Now in these times of financial crises, we can look back to the 1930’s, the era of the Great Depression. Sports became an escape. People crowded around radios to hear the feats of Joe DiMaggio, Joe Louis, Jesse Owens, and Don Budge.
Perhaps the most listened to sports events was the 1936 Summer Olympics, which made a legend of Jessie Owens.
In these advances technological times, it is unusual for people to gather around a radio anymore.
In the age of instant information and high definition visuals, we tend to isolate ourselves to watch only with our families and close friends. Even those lucky enough to attend games, chatter among fans in the stands is restricted to only people you know.
It is rare that interaction takes place but when it does, a connection is made even if only for a moment. It gives one pause and a chance to think that not everyone out there is a sociopath. There are good people in this world.
The sports world needs to correct itself. Allegations of steroid use, cheating and greed have permeated the world of sports that cause even casual fans to be caustic toward the players. We need to have these athletes play as if they love the game and aren’t in it just for the money.

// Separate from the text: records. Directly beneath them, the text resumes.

(** The references of the manifests, and what they lead to. *)
Definition trace_references (store_root : path) (ordered : list VerifiedRunRoot) : result Auditing :=
  let over := _MAX_ROOTS <? Z.of_nat (length ordered) in
  let kept := if over then take (Z.to_nat _MAX_ROOTS) ordered else ordered in
  let F := if over then add_finding (fkey LIMIT_EXCEEDED "." None None None (Some "root_limit") None) ∅ ∅ else ∅ in
  let manifests := fold_left (λ g root, <[ m_run_id (vr_manifest root) := vr_manifest root ]> g) kept ∅ in
  nodes ← mapR manifest_nodes kept;
  process_pending store_root manifests
    {| au_findings := F; au_builders := ∅; au_reads := ∅;
       au_budget := {| maximum := _MAX_TOTAL_HASHED_BYTES; hb_used := 0 |};
       au_tasks := ∅; au_evaluations := ∅; au_pending := concat nodes; au_processed := 0 |}.

(** [audit_artifact_store(roots, artifact_store)] *)
Definition audit_artifact_store (roots : list VerifiedRunRoot) (store : FileArtifactStore) : result ArtifactAudit :=
  '(ordered, snapshot) ← _validate_roots roots;
  match (verify_root_identity (world := frozen fs) store start).1 with
  | Err (ArtifactCorruptionError _) =>
      untrusted_root snapshot (scan_error_at_root None "artifact_store_root_identity" None)
  | Err e => Err e
  | Ok _ =>
      match _validate_store_root store with
      | Some k => untrusted_root snapshot k
      | None => A ← trace_references (root store) ordered; finish_audit (root store) snapshot A
      end
  end.
End audit.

We are in danger of losing the one thing we counted on from sports, to be a diversion, to entertain us, to distract us and to allow us to forget about our problems for a while.
Sports needs to be there for us. Not all sports have degraded but the most followed, baseball, football, and basketball, have taken a beating. Drug use, violence, cheating and just plain bad judgment has filtered in. Fans are starting to look at players as nothing more than a collective group of prima donnas who are self-absorbed.
While we may forget about our own collective issues for a while, we worry about the integrity of these sports.
Sports needs to heal quickly to get back to the job of healing our nation. We need them to be what we need them to be: A salve to relieve us of our own worries, if just for a little while.